The contribution of our work is a method for evaluating cognitive load based on personalized pupillary response model (PPR model) and absolute values of pupil diameter.

Method

Our method consists of PPR model calibration using many stimuli with different luminosity values. Next, while the tested person work on their tasks, we record the presented stimuli and compute their luminosity with consideration of the fixation area. With the help of PPR model, we predict the actual pupil diameter or the trend of pupil dilation. The difference between measured and predicted values is filtered out according to psychological factors. We also made interactive application, which displays actual cognitive load directly in video record, as is shown in figure below. Displayed numbers represent timestamp, actual pupil, computed luminosity, actual cognitive load and delayed cognitive load.

Evaluation

For each participant, we have trained their PMPR model (over portion of plain color and two-color stimuli recordings) and tested the prediction on the rest (rest of plain color images and web pages). For both plain color stimuli and web pages, the relative prediction error of our model was up to 5% (of the total dilation range of participants).
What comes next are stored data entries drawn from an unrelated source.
(** X23. The music tools never send [instrumental: false]. Every network
    call of [generateMusic] and of [streamMusic] sends a JSON object in
    which [instrumental] is [true] when the flag in force (that of the
    preset, or else that of the input, or else [true]) is true, and is
    absent otherwise: vocals are asked for by leaving the field out. *)
Theorem music_tools_never_send_instrumental_false env now input st d o st' mc' :
  generateMusic utf8_decode JSON_parse JSON_stringify remote path_join path_dirname
                fs_fault env now input st (mkMachine empty_world d)
  = Some (o, st', mc') \/
  streamMusic utf8_decode JSON_parse JSON_stringify remote path_join path_dirname
              fs_fault env now input st (mkMachine empty_world d)
  = Some (o, st', mc') ->
  Forall (fun c =>
            exists fields,
              init_body (call_init c) = Some (JSON_stringify (JObject fields)) /\
              get_field "instrumental" fields =
                (if default false (snd (music_settings input))
                 then Some (JBool true) else None) /\
              get_field "instrumental" fields <> Some (JBool false))
         (calls (network mc')).
Proof.
  assert (Hfield : forall p ds i rest,
    (forall v, get_field "instrumental" rest = v -> v = None) ->
    get_field "instrumental" (music_body_fields p ds i ++ rest)%list =
    (if default false i then Some (JBool true) else None)).
  { intros p ds i rest Hrest. unfold music_body_fields, property.
    destruct p as [p |], ds as [n |], i as [[|] |]; simpl;
      try reflexivity; apply Hrest; reflexivity. }
  assert (Hplan : forall plan v,
             get_field "instrumental" (plan_field plan) = v -> v = None).
  { intros plan v <-. unfold plan_field.
    destruct plan as [j |]; [destruct (truthy j) |]; reflexivity. }
  intros [Hrun | Hrun].
  - unfold generateMusic in Hrun.
    destruct (music_settings input) as [[p ds] i]. simpl.
    apply audio_tool_calls in Hrun.
    eapply Forall_impl; [exact Hrun |]. intros c (_ & _ & Hbody).
    eexists. split; [exact Hbody |].
    rewrite (Hfield p ds i _ (Hplan _)).
    split; [reflexivity |]. destruct (default false i); discriminate.
  - unfold streamMusic in Hrun.
    destruct (music_settings input) as [[p ds] i]. simpl.
    apply audio_tool_calls in Hrun.
    eapply Forall_impl; [exact Hrun |]. intros c (_ & _ & Hbody).
    eexists. split; [exact Hbody |].
    rewrite <- (app_nil_r (music_body_fields p ds i)).
    rewrite (Hfield p ds i [] (fun v H => eq_sym H)).
    split; [reflexivity |]. destruct (default false i); discriminate.
Qed.

(** X24. A preset name that [MUSIC_PRESETS] inherits from [Object.prototype]
    ([toString], [constructor], ...) is taken for a preset although it is
    none: the prompt, the duration and the flag read from it are
    [undefined], so every network call of [generateMusic] sends an object
    without [prompt], [duration_seconds] and [instrumental] (only the
    composition plan, if one is given), and the result reports none of the
    three. The prompt of the input is not used. *)
Theorem generateMusic_inherited_preset_name env now input name st d o st' mc' :
  mi_preset input = Some name ->
  array_includes Object_prototype_names name = true ->
  generateMusic utf8_decode JSON_parse JSON_stringify remote path_join path_dirname
                fs_fault env now input st (mkMachine empty_world d)
  = Some (o, st', mc') ->
  Forall (fun c =>
            init_body (call_init c) =
            Some (JSON_stringify (JObject (plan_field (mi_composition_plan input)))))
         (calls (network mc')) /\
  forall result,
    o = Value result ->
    music_prompt result = None /\
    music_duration_seconds result = None /\
    music_instrumental result = None.
Proof.
  intros Hname Hinh Hrun.
  destruct (MUSIC_PRESETS_inherited name Hinh) as (Htruthy & Hnone).
  unfold generateMusic, music_settings, music_preset_of in Hrun.
  rewrite Hname, Htruthy, Hnone, Hinh in Hrun. split.
  - apply audio_tool_calls in Hrun.
    eapply Forall_impl; [exact Hrun |]. intros c (_ & _ & Hbody). exact Hbody.
  - intros result ->. apply audio_tool_value in Hrun. subst result.
    simpl. auto.
Qed.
The highest error for plain color stimuli reached 10%, for web pages 15%. Furthermore, the success rate of prediction over web stimuli varied (for some participants, the model consistently predicted better than for others).

For those participants which were asked to solve sudoku, we measured wider pupil as were predicted for sudoku stimuli, thus we can say, we detected cognitive load in this task.

Finally, 20 participants tried to solve prepared math tasks with four levels of difficulty. The tasks were shown on the same group of stimuli which were used in evaluation of prediction. Computed correlation coefficient between task's difficulty and pertaining measured cognitive overload was 0.8.

Publications

Juhaniak, T.
Measuring Cognitive Overload For Use of Software Applications. Bachelor thesis, Slovak University of Technology in Bratislava 2016. pdf (in Slovak)

Juhaniak, T.
Robust Detection of User's Cognitive Load Using Personalized Pupillary Response Model. In Proc. in Informatics and Information Technology Student Research Conference IIT.SRC 2016.

Juhaniak, T., Hlaváč, P., Móro, R., Šimko, J., Bielikova, M.
Pupillary Response: Removing Screen Luminosity Effects for Clearer Implicit Feedback. Poster. In Ext. Proc. of UMAP 2016: 24th ACM Conf. on User Modeling, Adaptation and Personalisation, CEUR, Vol. 1618.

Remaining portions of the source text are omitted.